Growth-associated protein 43 (GAP-43) is required for development of a functional cerebral cortex in vertebrates; however, its role in cerebellar development is not well understood. Recently, we showed that absence of GAP-43 caused defects in proliferation, differentiation, and polarization of cerebellar granule cells. In this paper, we show that absence of GAP-43 causes defects in cerebellar patterning that reflect both cell-autonomous and non-autonomous functions. Cell-autonomous effects of GAP-43 impact precursor proliferation and axon targeting: In its absence, (1) proliferation of granule cell precursors in response to sonic hedgehog and fibroblast growth factor is inhibited, (2) proliferation of neuroepithelial precursors is inhibited, and (3) targeting of climbing fibers to the central lobe is disrupted.
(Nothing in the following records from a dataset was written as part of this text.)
(* ===== verification/Explain.v ===== *)
(** * EXPLAIN (crates/noedb-planner/src/explain.rs, lib.rs: explain_sql,
      explain_sql_with_schema; crates/noedb-engine/src/engine.rs: explain of both engines)

    The physical plan as indented lines, and its estimated cost.  The debug form of a
    string and the two-digit form of a float are the standard library's and are
    parameters. *)

From S2P Require Import Prelude BTree StorageError Mvcc MemTable Text Float64 Tokens Ast Display Utf8 RowPack Value Cast Eval Plan TableScan SetOps RowOps WindowExec StreamAgg Executor Optimize Build Query Lexer Parser Statements Txn TxnManager Catalog Guards Caches AuditTrail Bind Hnsw Dml EngineFacts Engine Raft RaftNode Distributed.

Class DebugText : Type := { debug_str : bytes -> bytes; fixed2 : f64 -> bytes }.

(** ** Columns *)

(** [rsplit('.').next()] *)
Definition last_part (name : bytes) : bytes := default name (last (split_at dot name)).
Definition is_internal_column (name : bytes) : bool :=
  starts_with (bs "__") (last_part name) && ends_with (bs "__") (last_part name).

(** [split_once('.')]: what stands before the first dot *)
Definition qualifier (c : bytes) : option bytes :=
  match split_at dot c with q :: _ :: _ => Some q | _ => None end.

Definition keep_column (table : option bytes) (c : bytes) : bool :=
  negb (is_internal_column c) &&
  match table, qualifier c with
  | Some t, Some q => bool_decide (q = t)
  | _, _ => true
  end.

Definition display_columns (columns : option (list bytes)) (table : option bytes) : bytes :=
  match columns with
  | None => bs "*"
  | Some cols =>
      match dedup_adjacent (filter (fun c => keep_column table c = true) cols) with
      | [] => bs "*"
      | visible => sep_by (bs ", ") visible
      end
  end.

(** ** Lines *)

Section text.
Context `{DebugText}.

Definition pad (indent : nat) : bytes := concat (replicate indent (bs "  ")).
(** "rows≈" *)
Definition rows_about : bytes := bs "rows" ++ [xe2; x89; x88].
(** [{k:?}] of a byte vector *)
Definition debug_bytes (k : bytes) : bytes := bs "[" ++ sep_by (bs ", ") (map (fun b => show_Z (b2z b)) k) ++ bs "]".
Definition cols_text (cols : bytes) : bytes := bs ", columns=[" ++ cols ++ bs "])".

Definition op_name (plan : PhysicalPlan) : bytes :=
  match plan with
  | PSeqScan _ _ _ => bs "SeqScan"
  | PIndexScan _ _ _ _ => bs "IndexScan"
  | PPkLookup _ _ _ => bs "PkLookup"
  | PFilter _ _ => bs "Filter"
  | PProject _ _ => bs "Project"
  | PHashJoin _ _ _ _ _ _ => bs "HashJoin"
  | PNestedLoopJoin _ _ _ => bs "NestedLoopJoin"
  | PMergeJoin _ _ _ _ _ => bs "MergeJoin"
  | PAggregate _ _ _ => bs "Aggregate"
  | PSort _ _ _ => bs "Sort"
  | PLimit _ _ _ => bs "Limit"
  | PWindow _ _ => bs "Window"
  | PSemiJoin _ _ _ _ _ _ => bs "SemiJoin"
  | PCteScan _ _ _ => bs "CteScan"
  | PSetOp _ _ _ _ => bs "SetOp"
  | PDedup _ => bs "Dedup"
  | PSubqueryScan _ _ _ => bs "SubqueryScan"
  end.

(** What follows the name of the operator on its line *)
Definition op_detail (stats : PlanStats) (plan : PhysicalPlan) : bytes :=
  match plan with
  | PSeqScan table _ columns =>
      bs "(table=" ++ table ++ bs ", " ++ rows_about ++ show_Z (rows_for stats table) ++
      cols_text (display_columns columns (Some table))
  | PIndexScan table column point_key columns =>
      bs "(table=" ++ table ++ bs ", index=" ++ column ++ bs ", key=" ++
      match point_key with None => bs "?" | Some k => debug_bytes k end ++ bs ", " ++ rows_about ++
      show_Z (estimated_eq_rows stats table column) ++ cols_text (display_columns columns (Some table))
  | PPkLookup table row_id columns =>
      bs "(table=" ++ table ++ bs ", row_id=" ++ debug_str (from_utf8_lossy row_id) ++ bs ", " ++ rows_about ++ bs "1" ++
      cols_text (display_columns columns (Some table))
  | PFilter _ _ | PNestedLoopJoin _ _ _ | PDedup _ => []
  | PProject _ items => bs "(cols=" ++ show_Z (len items) ++ bs ")"
  | PHashJoin _ _ _ lk rk _ | PMergeJoin _ _ _ lk rk => bs "(keys=" ++ lk ++ bs "=" ++ rk ++ bs ")"
  | PAggregate _ group_by aggs =>
      bs "(groups=" ++ show_Z (len group_by) ++ bs ", aggs=" ++ show_Z (len aggs) ++ bs ")"
  | PSort _ keys top_k =>
      bs "(keys=" ++ show_Z (len keys) ++ match top_k with Some k => bs ", top_k=" ++ show_Z k | None => [] end ++ bs ")"
  | PLimit _ limit offset => bs "(limit=" ++ show_Z limit ++ bs ", offset=" ++ show_Z offset ++ bs ")"
  | PWindow _ windows => bs "(funcs=" ++ show_Z (len windows) ++ bs ")"
  | PSemiJoin _ _ lk rk _ negated =>
      bs "(" ++ (if negated then bs "NOT IN" else bs "IN") ++ bs ", keys=" ++ lk ++ bs "=" ++ rk ++ bs ")"
  | PCteScan name _ columns => bs "(name=" ++ name ++ cols_text (display_columns columns None)
  | PSetOp _ _ op all =>
      bs "(" ++ match op with SUnion => bs "UNION" | SIntersect => bs "INTERSECT" | SExcept => bs "EXCEPT" end ++
      (if all then bs " ALL" else []) ++ bs ")"
  | PSubqueryScan _ prefix columns => bs "(alias=" ++ prefix ++ cols_text (display_columns columns None)
  end.

Definition plan_line (stats : PlanStats) (indent : nat) (plan : PhysicalPlan) : bytes :=
  pad indent ++ op_name plan ++ op_detail stats plan.

Fixpoint write_plan (stats : PlanStats) (plan : PhysicalPlan) (indent : nat) : list bytes :=
  plan_line stats indent plan ::
  match plan with
  | PSeqScan _ _ _ | PIndexScan _ _ _ _ | PPkLookup _ _ _ | PCteScan _ _ _ => []
  | PFilter input _ | PProject input _ | PAggregate input _ _ | PSort input _ _ | PLimit input _ _ | PWindow input _
  | PDedup input | PSubqueryScan input _ _ => write_plan stats input (S indent)
  | PHashJoin l r _ _ _ _ | PNestedLoopJoin l r _ | PMergeJoin l r _ _ _ | PSemiJoin l r _ _ _ _ | PSetOp l r _ _ =>
      write_plan stats l (S indent) ++ write_plan stats r (S indent)
  end.

Definition explain_finish (lines : list bytes) (total_cost : f64) : bytes :=
  concat (map (fun l => l ++ [x0a]) lines) ++ bs "Total cost: " ++ fixed2 total_cost ++ [x0a].

Definition explain (plan : PhysicalPlan) (stats : PlanStats) : bytes :=
  explain_finish (write_plan stats plan 0) (estimate plan stats).
End text.

(** ** Statements *)

Section statements.
Context {T : Type} `{RowStore T} `{ExecEnv} `{Scheduler} `{StdChoices} `{DebugText}.

(** [None] while a scalar subquery runs; a subquery that fails is left in place *)
Definition explain_sql_with_schema (fuel : nat) (stmt : Statement) (store : T) (schema : option QuerySchema)
    : option (outcome PlanError bytes) :=
  match fold_scalar_subqueries (execute_sql_on_with_schema store store schema fuel) stmt with
  | None => None
  | Some folded =>
      let stmt := match folded with Ok (Some stmt') => stmt' | _ => stmt end in
      Some (match folded with
            | Panic => Panic
            | _ =>
                let? logical := build_with_schema stmt schema in
                let stats := load_plan_stats store in
                Ok (explain (optimize logical (mkPlanContext store stats)) stats)
            end)
  end.
Definition explain_sql (fuel : nat) (stmt : Statement) (store : T) : option (outcome PlanError bytes) :=
  explain_sql_with_schema fuel stmt store None.
End statements.

Definition plan_err (e : PlanError) : EngineError := EExec (ExecPlan e).
Definition explained (o : option (outcome PlanError bytes)) : option (outcome EngineError bytes) :=
  match o with None => None | Some r => Some (map_err plan_err r) end.

Section engines.
Context {T C : Type} `{TreeOps T} `{LruOps C CacheKey QueryResult} `{ExecEnv} `{Scheduler} `{StdChoices} `{Unicode} `{DebugText}.

Definition LocalEngine_explain (fuel : nat) (sql : bytes) (e : LocalEngine T C) : option (outcome EngineError bytes) :=
  match validate_sql sql with
  | Err x => Some (Err x)
  | Panic => Some Panic
  | Ok _ =>
      match parse sql with
      | Err x => Some (Err (EParse x))
      | Panic => Some Panic
      | Ok stmt =>
          let stmt := apply_rls stmt (le_rls e) (session_role_for DEFAULT_SESSION e) in
          explained (explain_sql_with_schema fuel stmt (le_tree e) (Some (query_schema (le_schema e))))
      end
  end.
End engines.

Section distributed.
Context {T : Type} `{TreeOps T} `{ExecEnv} `{Scheduler} `{StdChoices} `{Unicode} `{DebugText}.
Context (conf_deser : bytes -> option ConfChange).

Definition de_explain (fuel rounds : nat) (sql : bytes) (e : DistributedEngine (T := T))
    : option (outcome EngineError bytes * DistributedEngine (T := T)) :=
  match validate_sql sql with
  | Err x => Some (Err x, e)
  | Panic => Some (Panic, e)
  | Ok _ =>
      match parse sql with
      | Err x => Some (Err (EParse x), e)
      | Panic => Some (Panic, e)
      | Ok stmt =>
          match (let* leader := ensure_leader conf_deser fuel in leader_store leader) e with
          | (Ok tree, e) => match explained (explain_sql rounds stmt tree) with None => None | Some r => Some (r, e) end
          | (Err x, e) => Some (Err x, e)
          | (Panic, e) => Some (Panic, e)
          end
      end
  end.
End distributed.

(** ** The outline of a plan is read back from its lines *)

Inductive Outline : Type := Op (name : bytes) (inputs : list Outline).

Fixpoint plan_outline (plan : PhysicalPlan) : Outline :=
  Op (op_name plan)
    match plan with
    | PSeqScan _ _ _ | PIndexScan _ _ _ _ | PPkLookup _ _ _ | PCteScan _ _ _ => []
    | PFilter input _ | PProject input _ | PAggregate input _ _ | PSort input _ _ | PLimit input _ _ | PWindow input _
    | PDedup input | PSubqueryScan input _ _ => [plan_outline input]
    | PHashJoin l r _ _ _ _ | PNestedLoopJoin l r _ | PMergeJoin l r _ _ _ | PSemiJoin l r _ _ _ _ | PSetOp l r _ _ =>
        [plan_outline l; plan_outline r]
    end.

(** A line is two spaces per level, a name of letters, and the rest. *)
Fixpoint read_name (s : bytes) : bytes :=
  match s with b :: r => if is_ascii_alphabetic b then b :: read_name r else [] | [] => [] end.
Fixpoint read_line (s : bytes) : nat * bytes :=
  match s with
  | x20 :: x20 :: r => let '(d, n) := read_line r in (S d, n)
  | _ => (0%nat, read_name s)
  end.

(** Lines are read from the last to the first; the operators read so far that are
    deeper than a line are its inputs. *)
Fixpoint deeper (d : nat) (l : list (nat * Outline)) : list Outline * list (nat * Outline) :=
  match l with
  | (d', o) :: r => if (d <? d')%nat then let '(os, rest) := deeper d r in (o :: os, rest) else ([], l)
  | [] => ([], [])
  end.
Definition add_line (line : bytes) (l : list (nat * Outline)) : list (nat * Outline) :=
  let '(d, name) := read_line line in
  let '(inputs, rest) := deeper d l in (d, Op name inputs) :: rest.
Definition read_outline (lines : list bytes) : list Outline := map snd (fold_right add_line [] lines).

Section outline.
Context `{DebugText} (stats : PlanStats).

Lemma read_line_pad d s : (forall r, s <> x20 :: x20 :: r) -> read_line (pad d ++ s) = (d, read_name s).
Proof.
  intros Hs. induction d as [|d IH].
  - destruct s as [|b s]; [done|]. destruct b; try reflexivity. destruct s as [|c s]; [done|]. destruct c; try reflexivity. by destruct (Hs s).
  - change (pad (S d) ++ s) with (x20 :: x20 :: (pad d ++ s)). cbn [read_line]. by rewrite IH.
Qed.

Lemma read_plan_line d plan : read_line (plan_line stats d plan) = (d, op_name plan).
Proof. unfold plan_line. rewrite read_line_pad; [destruct plan; reflexivity|by destruct plan]. Qed.

(** Operators already read that do not belong to a line at depth [d] *)
Definition settled (d : nat) (l : list (nat * Outline)) : Prop := match l with (d', _) :: _ => (d' <= d)%nat | [] => True end.

Lemma deeper_settled d l : settled d l -> deeper d l = ([], l).
Proof. destruct l as [|[d' o] l]; [done|]. cbn [deeper settled]. intros. destruct (Nat.ltb_spec d d'); [lia|done]. Qed.
Lemma deeper_input d o l : deeper d ((S d, o) :: l) = let '(os, rest) := deeper d l in (o :: os, rest).
Proof. cbn [deeper]. destruct (Nat.ltb_spec d (S d)); [done|lia]. Qed.
Lemma settled_up d l : settled d l -> settled (S d) l.
Proof. destruct l as [|[d' o'] l]; cbn; [done|lia]. Qed.
Lemma settled_same d o l : settled d ((d, o) :: l).
Proof. cbn. lia. Qed.

Lemma read_plan plan : forall d l, settled d l ->
  fold_right add_line l (write_plan stats plan d) = (d, plan_outline plan) :: l.
Proof.
  induction plan; intros d l Hl; cbn [write_plan fold_right plan_outline]; rewrite ?fold_right_app;
    repeat match goal with
    | IH : forall d l, settled d l -> _ |- _ => rewrite IH by first [apply settled_same | apply settled_up; assumption]
    end;
    unfold add_line; rewrite read_plan_line, ?deeper_input, (deeper_settled d l Hl); done.
Qed.

(** EXPLAIN shows the tree of operators: it can be read back from the lines. *)
Theorem explain_outline plan : read_outline (write_plan stats plan 0) = [plan_outline plan].
Proof. unfold read_outline. by rewrite read_plan. Qed.
End outline.

(** A scan of a table under an alias shows [*] instead of its columns: their qualifier
    is compared with the name of the table. *)
Theorem explain_hides_aliased_columns :
  display_columns (Some [bs "a.x"]) (Some (bs "orders")) = bs "*" /\
  display_columns (Some [bs "orders.x"]) (Some (bs "orders")) = bs "orders.x".
Proof. by vm_compute. Qed.

(** ** EXPLAIN shows the plan that runs *)

Section runs.
Context {T : Type} `{RowStore T} `{ExecEnv} `{Scheduler} `{StdChoices} `{DebugText} (store : T) (schema : option QuerySchema).

(** A statement that runs to a result was run by the plan that EXPLAIN prints. *)
Theorem explain_shows_executed_plan (fuel : nat) (stmt : Statement) (rows : list Record_) :
  execute_sql_on_with_schema store store schema (S fuel) stmt = Some (Ok rows) ->
  exists plan tables,
    explain_sql_with_schema fuel stmt store schema = Some (Ok (explain plan (load_plan_stats store))) /\
    Executor.execute plan (mkExecutionContext store store tables) = Ok rows.
Proof.
  cbn [execute_sql_on_with_schema]. unfold execute_statement, explain_sql_with_schema.
  destruct (fold_scalar_subqueries _ stmt) as [[folded| |]|]; try discriminate. cbn [running_bind].
  replace (match folded with Some stmt' => stmt' | None => stmt end) with (default stmt folded) by by destruct folded.
  destruct (match default stmt folded with SSelect q => _ | _ => _ end) as [[tables| |]|]; try discriminate. cbn [running_bind].
  destruct (build_with_schema (default stmt folded) schema) as [logical| |]; cbn [map_err running_bind obind]; try discriminate.
  intros [= R]. unfold run_logical in R. eexists _, _. split; [reflexivity|exact R].
Qed.
End runs.

(** [SELECT 1 AS k] on the empty table *)
Section demo.
#[local] Existing Instance demo_env.
#[local] Existing Instance demo_scheduler.
#[local] Existing Instance demo_choices.
#[local] Instance demo_debug : DebugText := {| debug_str s := s; fixed2 _ := bs "0.00" |}.
Definition s1 : Span := mkSpan 0 0.
Definition select_one : Statement :=
  SSelect (mkSelectStmt None false [mkSelectItem (ELiteral (LInteger 1 s1)) (Some (mkIdent (bs "k") s1))] None [] None [] None [] None None None s1).

Lemma explain_shows_executed_plan_witness :
  exists plan tables,
    explain_sql_with_schema 1 select_one MemTable_new None = Some (Ok (explain plan (load_plan_stats MemTable_new))) /\
    exists rows, Executor.execute plan (mkExecutionContext MemTable_new MemTable_new tables) = Ok rows.
Proof.
  destruct (explain_shows_executed_plan MemTable_new None 1 select_one [mkRecord [(bs "k", VInteger 1)]]) as (plan & tables & E & X).
  - vm_compute. reflexivity.
  - exists plan, tables. split; [exact E|]. exists [mkRecord [(bs "k", VInteger 1)]]. exact X.
Defined.
End demo.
Cell non-autonomous effects of GAP-43 impact differentiated Purkinje cells in which GAP-43 has been downregulated: In its absence, both maturation and mediolateral patterning of Purkinje cells are inhibited. Both cell-autonomous and non-autonomous functions of GAP-43 involve its phosphorylation by protein kinase C. GAP-43 is phosphorylated in granule cell precursors in response to sonic hedgehog in vitro, and phosphorylated GAP-43 is also found in proliferating neuroepithelium and climbing fibers. Phosphorylated GAP-43 is specifically enriched in the presynaptic terminals of parallel and climbing fibers that innervate Purkinje cell bodies and dendrites. The cell-autonomous and non-autonomous effects of GAP-43 converge on the central lobe. The multiple effects of GAP-43 on cerebellar development suggest that it is a critical downstream transducer of signaling mechanisms that integrate generation of cerebellar structure with functional parcellation at the central lobe.